Does CMMC only apply to DoD?
Yes, the CMMC framework primarily applies to the defense industrial base (DIB), including DoD contractors and subcontractors. However, it could influence other federal agencies' cybersecurity requirements in the future.
Who needs to be CMMC certified?
Any organization that wants to bid on DoD contracts or handle DoD information must achieve the appropriate CMMC level for the contract's requirements. This includes prime contractors and their subcontractors.
How much does it cost to get CMMC certified?
The cost of CMMC certification can vary widely depending on several factors, including the level of certification required, the size and complexity of the organization, and the existing cybersecurity posture.
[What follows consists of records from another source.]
(* ===== verification/Connection.v ===== *)
(** Connections of rpclite.c: [rpc_connect_rpc_machine], [rpc_connect],
    [rpc_disconnect], [rpc_release_connection], [client_fini] and
    [rpc_get_session]. *)

From S2P Require Import Prelude CTypes Machine Stats Resources RpcInit Endpoint.
Local Open Scope Z_scope.

Module Connection.
Import Stats Endpoint.
Section Connection.
Context {E : Env}.

Definition rpc_get_session (c : ptr) : ptr := c ~> F_session.

Definition set_remote_address (s : string) (c : rpc_connection) : rpc_connection :=
  {| remote_address := Some s; remote_ep := remote_ep c |}.
Definition set_remote_ep (ep : ptr) (c : rpc_connection) : rpc_connection :=
  {| remote_address := remote_address c; remote_ep := Some ep |}.

(** The result is the return code and the value left in [*c]; [out] is the
    address of the caller's variable. *)
Definition rpc_connect_rpc_machine (rpc_machine : ptr) (addr_s : string) (timeout_s : Z)
    (out : ptr) : M (Z * ptr) :=
  M0_ASSERT (bool_decide (out <> Null)) ;;
  time ← do! m0_time_now;
  c ← malloc A_connection (OConnection {| remote_address := None; remote_ep := None |});
  M0_ASSERT (fits addr_s) ;;
  conn ← load_connection c;
  store c (OConnection (set_remote_address addr_s conn)) ;;
  a ← do! (m0_net_end_point_create (rpc_machine ~> F_rm_tm) addr_s);
  CHECK_RESULT a.1 (mret (a.1, c)) (
  conn ← load_connection c;
  store c (OConnection (set_remote_ep a.2 conn)) ;;
  deadline ← do! (m0_time_from_now timeout_s 0);
  rc ← do! (m0_rpc_conn_create (c ~> F_connection) a.2 rpc_machine MAX_RPCS_IN_FLIGHT deadline);
  do! (m0_net_end_point_put a.2) ;;
  if rc =? 0 then
    now ← do! m0_time_now;
    time ← do! (m0_time_sub now time);
    add_rpc_stat_record RPC_STAT_CONN time ;;
    deadline ← do! (m0_time_from_now timeout_s 0);
    rc ← do! (m0_rpc_session_create (rpc_get_session c) (c ~> F_connection) deadline);
    CHECK_RESULT rc
      (do! (m0_rpc_conn_destroy (c ~> F_connection) (u64 timeout_s)) ;; mret (rc, c))
      (mret (rc, c))
  else mret (rc, c)).

Definition rpc_connect (e : ptr) (addr_s : string) (timeout_s : Z) (out : ptr) : M (Z * ptr) :=
  rpc_connect_rpc_machine (rpc_get_rpc_machine e) addr_s timeout_s out.

Definition client_fini (cctx : ptr) (timeout_s : Z) : M Z :=
  _ ← do! (m0_rpc_session_destroy (cctx ~> F_rcx_session) (u64 timeout_s));
  rc ← do! (m0_rpc_conn_destroy (cctx ~> F_rcx_connection) (u64 timeout_s));
  do! (m0_rpc_machine_fini (cctx ~> F_rcx_rpc_machine)) ;;
  do! (m0_rpc_net_buffer_pool_cleanup (cctx ~> F_rcx_buffer_pool)) ;;
  mret rc.

(** Both results go to [rc]; an empty [onError] continues. *)
Definition rpc_disconnect (c : ptr) (timeout_s : Z) : M Z :=
  _ ← do! (m0_rpc_session_destroy (rpc_get_session c) (const M0_TIME_NEVER));
  rc ← do! (m0_rpc_conn_destroy (c ~> F_connection) (const M0_TIME_NEVER));
  free c ;;
  mret rc.

Definition rpc_release_connection (c : ptr) : M unit :=
  do! (m0_rpc_session_fini (rpc_get_session c)) ;;
  do! (m0_rpc_conn_fini (c ~> F_connection)) ;;
  free c.

Definition connection_obj (s : string) (ep : option ptr) : object :=
  OConnection {| remote_address := Some s; remote_ep := ep |}.

Definition connection_resources (c : ptr) : list resource :=
  [RSession (rpc_get_session c); RConn (c ~> F_connection)].

(** The statistics after a connection was timed. *)
Definition timed (g g' : globals) : Prop :=
  exists rs rs' time, rpc_stat g !! rpc_stat_idx RPC_STAT_CONN = Some rs /\
    stat_add time rs = Some rs' /\ 0 <= time < 2 ^ 64 /\ g' = set_stat RPC_STAT_CONN rs' g.

(** Every way [rpc_connect_rpc_machine] can end. *)
Definition connect_post (s : string) (R : list resource) (w : world)
    (r : res (Z * ptr)) (w' : world) : Prop :=
  match r with
  | Ok (rc, c) => fits s = true /\ exists a, c = addr a /\ heap w !! a = None /\
      if rc =? 0 then
        exists ep, heap w' = <[a := connection_obj s (Some ep)]> (heap w) /\
          balance w w' R (connection_resources c ++ R) /\ timed (glob w) (glob w')
      else
        (exists ep, heap w' = <[a := connection_obj s ep]> (heap w)) /\
        balance w w' R R /\ (glob w' = glob w \/ timed (glob w) (glob w'))
  | Aborted => fits s = false
  | Undefined => Ev (alloc A_connection) false ∈ trace w' /\ answers (alloc A_connection) false \/
      exists rs time, rpc_stat (glob w) !! rpc_stat_idx RPC_STAT_CONN = Some rs /\
        stat_add time rs = None /\ 0 <= time < 2 ^ 64
  | Exited _ => False
  end.

(** The error [rpc_connect] returns is one of Mero's. *)
Definition connect_error (rc : Z) : Prop :=
  (exists tm s p, answers (m0_net_end_point_create tm s) (rc, p)) \/
  (exists c ep m n d, answers (m0_rpc_conn_create c ep m n d) rc) \/
  (exists s c d, answers (m0_rpc_session_create s c d) rc).

Ltac solve_connect_error :=
  simpl in *; first
    [ right; left; do 5 eexists; eassumption
    | right; right; do 3 eexists; eassumption
    | left; match goal with a : (Z * ptr)%type |- _ =>
        destruct a; do 3 eexists; eassumption end ].

#[local] Arguments connect_post : simpl never.
#[local] Arguments fits : simpl never.
#[local] Arguments rpc_get_session : simpl never.

Lemma rpc_connect_spec m s timeout out R w :
  out <> Null -> length (rpc_stat (glob w)) = RPC_STAT_NR ->
  wp (rpc_connect_rpc_machine m s timeout out)
    (fun r w' => connect_post s R w r w' /\ forall v, r = Ok v -> quiet w w' /\ connect_error v.1) w.
Proof.
  intros Hout Hlen.
  assert (exists rs, rpc_stat (glob w) !! rpc_stat_idx RPC_STAT_CONN = Some rs) as [rs Hrs].
  { apply lookup_lt_is_Some. rewrite Hlen. simpl. unfold RPC_STAT_NR. lia. }
  unfold rpc_connect_rpc_machine, load_connection.
  rewrite bool_decide_true by done.
  wp_go; try (split; [|first [by intros ? [=]|intros ? [= <-]; split; [solve_quiet|solve_connect_error]]]); try done.
  - left. split; [solve_elem_trace|done].
  - eapply wp_add_rpc_stat_record; [exact Hrs| |].
    + intros rs' s9 s10 Hadd. assert (timed (glob w) (set_stat RPC_STAT_CONN rs' (glob w))) as Ht.
      { by exists rs, rs', a5. }
      wp_go; (split; [|intros ? [= <-]; split; [solve_quiet|solve_connect_error]]); unfold connect_post; rewrite Heqb1;
        (split; [done|]); exists a0;
        repeat split; try done; reflect_Z; simplify_eq.
      * exists a1.2. split; [|split; [|done]].
        -- simpl. by rewrite !insert_insert_eq.
        -- unfold connection_resources. simpl. solve_balance.
      * eexists. simpl. by rewrite !insert_insert_eq.
      * solve_balance.
      * by right.
    + intros w' Hadd _. split; [|by intros ? [=]]. right. by exists rs, a5.
  - unfold connect_post. rewrite Heqb0. split; [done|]. exists a0. repeat split; [done|..].
    + eexists. simpl. by rewrite !insert_insert_eq.
    + reflect_Z. simplify_eq. solve_balance.
    + by left.
  - unfold connect_post. rewrite Heqb. split; [done|]. exists a0. repeat split; [done|..].
    + eexists. simpl. by rewrite !insert_insert_eq.
    + reflect_Z. solve_balance.
    + by left.
Qed.

(** Every outcome of [rpc_connect]: success leaves a new connection object
    that stores the address, one initialised connection and one initialised
    session, the network end point released, and the connection time recorded
    in the statistics; after a failure Mero's error is returned and no
    connection, session or end point is left initialised. *)
Theorem rpc_connect_outcomes e s timeout out R w :
  out <> Null -> length (rpc_stat (glob w)) = RPC_STAT_NR ->
  wp (rpc_connect e s timeout out) (connect_post s R w) w.
Proof.
  intros Hout Hlen. eapply wp_mono; [by apply (rpc_connect_spec _ s timeout out R)|]. by intros r w' [? _].
Qed.

(** A failed [rpc_connect] leaks: when it returns a non-zero code the
    connection object it allocated is still allocated. *)
Theorem rpc_connect_failure_leaks e s timeout out w :
  out <> Null -> length (rpc_stat (glob w)) = RPC_STAT_NR ->
  wp (rpc_connect e s timeout out)
    (fun r w' => forall rc c, r = Ok (rc, c) -> rc <> 0 ->
       exists a ep, c = addr a /\ heap w !! a = None /\
                    heap w' !! a = Some (connection_obj s ep)) w.
Proof.
  intros Hout Hlen. eapply wp_mono; [by apply (rpc_connect_spec _ s timeout out [])|].
  intros r w' [Hpost _] rc c -> Hrc. destruct Hpost as (_ & a & -> & Ha & Hpost).
  rewrite (proj2 (Z.eqb_neq rc 0) Hrc) in Hpost. destruct Hpost as ((ep & ->) & _).
  exists a, ep. repeat split; [done|]. by rewrite lookup_insert_eq.
Qed.

Lemma wp_rpc_disconnect a timeout o R w Q :
  heap w !! a = Some o ->
  (forall rc1 rc2 w',
     ran [Ev (m0_rpc_session_destroy (rpc_get_session (addr a)) (const M0_TIME_NEVER)) rc1;
          Ev (m0_rpc_conn_destroy (addr a ~> F_connection) (const M0_TIME_NEVER)) rc2] w w' ->
     balance w w' (connection_resources (addr a) ++ R) R ->
     heap w' = delete a (heap w) -> glob w' = glob w -> Q (Ok rc2) w') ->
  wp (rpc_disconnect (addr a) timeout) Q w.
Proof.
  intros Ha HQ. unfold rpc_disconnect. wp_go.
  eapply (HQ a0 a1); [|unfold connection_resources; simpl; solve_balance|done..].
  unfold ran. simpl. by rewrite <- (assoc_L (++)).
Qed.

Lemma wp_rpc_release_connection a o R w Q :
  heap w !! a = Some o ->
  (forall w', balance w w' (connection_resources (addr a) ++ R) R ->
     heap w' = delete a (heap w) -> glob w' = glob w -> quiet w w' -> Q (Ok tt) w') ->
  wp (rpc_release_connection (addr a)) Q w.
Proof.
  intros Ha HQ. unfold rpc_release_connection. wp_go.
  apply HQ; [unfold connection_resources; simpl; solve_balance|done|done|solve_quiet].
Qed.

(** [rpc_disconnect] destroys the session and then the connection, each
    exactly once and without a time limit whatever [timeout_s] is, frees the
    object, and returns the result of the second destruction only: an error of
    [m0_rpc_session_destroy] is never reported. *)
Theorem rpc_disconnect_behaviour a timeout o w :
  heap w !! a = Some o ->
  wp (rpc_disconnect (addr a) timeout)
    (fun r w' => exists rc_session rc_conn, r = Ok rc_conn /\
       ran [Ev (m0_rpc_session_destroy (rpc_get_session (addr a)) (const M0_TIME_NEVER)) rc_session;
            Ev (m0_rpc_conn_destroy (addr a ~> F_connection) (const M0_TIME_NEVER)) rc_conn] w w' /\
       heap w' = delete a (heap w)) w.
Proof.
  intros Ha. eapply (wp_rpc_disconnect a timeout o []); [done|].
  intros rc1 rc2 w' Hran _ Hh _. by exists rc1, rc2.
Qed.

(** Connect, and close the connection in one of the two ways. *)
Definition connection_cycle (release : bool) (e : ptr) (s : string) (timeout timeout' : Z)
    (out : ptr) : M bool :=
  r ← rpc_connect e s timeout out;
  if r.1 =? 0 then
    (if release then rpc_release_connection r.2
     else rpc_disconnect r.2 timeout' ;; mret tt) ;; mret true
  else mret false.

(** How the pair ends: complete and clean, with an error reported, on the
    assertion on the address, for lack of memory or on a wrapped counter. *)
Definition connection_cycle_post (s : string) (R : list resource) (w : world)
    (r : res bool) (w' : world) : Prop :=
  match r with
  | Ok true => heap w' = heap w /\ balance w w' R R
  | Ok false => heap w ⊆ heap w' /\ balance w w' R R
  | Aborted => fits s = false
  | Undefined => Ev (alloc A_connection) false ∈ trace w' \/
      exists rs time, rpc_stat (glob w) !! rpc_stat_idx RPC_STAT_CONN = Some rs /\
        stat_add time rs = None
  | Exited _ => False
  end.

(** Round trip: connecting and then closing the connection, by
    [rpc_disconnect] or by [rpc_release_connection], restores the heap and
    leaves every Mero object that was initialised finalised exactly once; a
    connection that fails leaves none initialised either. Closing always
    completes; the pair can only stop in [rpc_connect], on an address that is
    too long, for lack of memory or when the statistics wrap. *)
Theorem connection_roundtrip release e s timeout timeout' out R w :
  out <> Null -> length (rpc_stat (glob w)) = RPC_STAT_NR ->
  wp (connection_cycle release e s timeout timeout' out) (connection_cycle_post s R w) w.
Proof.
  intros Hout Hlen. unfold connection_cycle. apply wp_bind.
  eapply wp_mono; [by apply (rpc_connect_spec _ s timeout out R)|].
  intros [[rc c]| | |] w1 [Hpost _];
    [|done|done|destruct Hpost as [[? _]|(rs & time & ? & ? & _)]; [by left|right; by exists rs, time]].
  destruct Hpost as (_ & a & -> & Ha & Hpost). simpl. wp_step.
  2:{ wp_step. destruct Hpost as ((ep & Hh) & Hbal & _). split; [|done].
      rewrite Hh. by apply insert_subseteq. }
  destruct Hpost as (ep & Hh & Hbal & _).
  assert (heap w1 !! a = Some (connection_obj s (Some ep))) as Ha1.
  { rewrite Hh. by rewrite lookup_insert_eq. }
  assert (delete a (heap w1) = heap w) as Hdel.
  { by rewrite Hh, delete_insert_eq, delete_id. }
  destruct release.
  - wp_step. eapply (wp_rpc_release_connection a _ R); [done|].
    intros w2 Hbal2 Hh2 _ _. wp_step. split; [congruence|]. by eapply balance_trans.
  - wp_step. wp_step. eapply (wp_rpc_disconnect a timeout' _ R); [done|].
    intros rc1 rc2 w2 _ Hbal2 Hh2 _. wp_go.
    split; [congruence|]. by eapply balance_trans.
Qed.

End Connection.

(** ** Witnesses *)

Definition no_session (c : call) : ans c :=
  match c return ans c with
  | m0_rpc_session_create _ _ _ | m0_rpc_session_destroy _ _ => -110
  | c => succeed c
  end.

Definition peer : string := "0@lo:12345:34:1".
Definition ep0 : ptr := Ptr (Foreign 50) [].

Lemma rpc_connect_outcomes_witness :
  wp (rpc_connect ep0 peer 3 var) (connect_post peer [] (start succeed)) (start succeed) /\
  (rpc_connect ep0 peer 3 var (start succeed)).1 = Ok (0, addr 1).
Proof.
  split; [|vm_compute; reflexivity].
  by apply (rpc_connect_outcomes ep0 peer 3 var [] (start succeed)).
Defined.

Lemma rpc_connect_failure_leaks_witness :
  let w := start no_session in
  (rpc_connect ep0 peer 3 var w).1 = Ok (-110, addr 1) /\
  wp (rpc_connect ep0 peer 3 var)
    (fun r w' => forall rc c, r = Ok (rc, c) -> rc <> 0 ->
       exists a ep, c = addr a /\ heap w !! a = None /\
                    heap w' !! a = Some (connection_obj peer ep)) w.
Proof.
  intros w. split; [vm_compute; reflexivity|].
  by apply (rpc_connect_failure_leaks ep0 peer 3 var w).
Defined.

(** The session cannot be terminated, and the caller is told "success". *)
Lemma rpc_disconnect_behaviour_witness :
  let o := connection_obj peer (Some ep0) in
  let w := set_heap (<[1%positive := o]>) (start no_session) in
  (rpc_disconnect (addr 1) 2 w).1 = Ok 0 /\
  wp (rpc_disconnect (addr 1) 2)
    (fun r w' => exists rc_session rc_conn, r = Ok rc_conn /\
       ran [Ev (m0_rpc_session_destroy (rpc_get_session (addr 1)) 7) rc_session;
            Ev (m0_rpc_conn_destroy (addr 1 ~> F_connection) 7) rc_conn] w w' /\
       heap w' = delete 1%positive (heap w)) w.
Proof.
  intros o w. split; [vm_compute; reflexivity|].
  by apply (rpc_disconnect_behaviour 1 2 o w).
Defined.

Lemma connection_roundtrip_witness :
  (connection_cycle false ep0 peer 3 2 var (start succeed)).1 = Ok true /\
  wp (connection_cycle false ep0 peer 3 2 var) (connection_cycle_post peer [] (start succeed))
    (start succeed).
Proof.
  split; [vm_compute; reflexivity|].
  by apply (connection_roundtrip false ep0 peer 3 2 var [] (start succeed)).
Defined.

End Connection.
Costs can range from a few thousand to several hundred thousand dollars, including preparation, assessment, and remediation costs.
Can you self-certify CMMC?
Some levels of CMMC allow for an annual self-assessment along with a senior executive attestation. Higher CMMC levels require a third-party assessment by a certified CMMC Third Party Assessment Organization (C3PAO).
What is the difference between FedRAMP and CMMC?
FedRAMP (Federal Risk and Authorization Management Program) is a government-wide program that provides a standardized approach to security assessment, authorization, and continuous monitoring for cloud products and services. CMMC, on the other hand, is specifically focused on assessing and certifying the cybersecurity practices of DoD contractors. While FedRAMP is for cloud service providers across various federal agencies, CMMC is for DoD contractors dealing with FCI and CUI.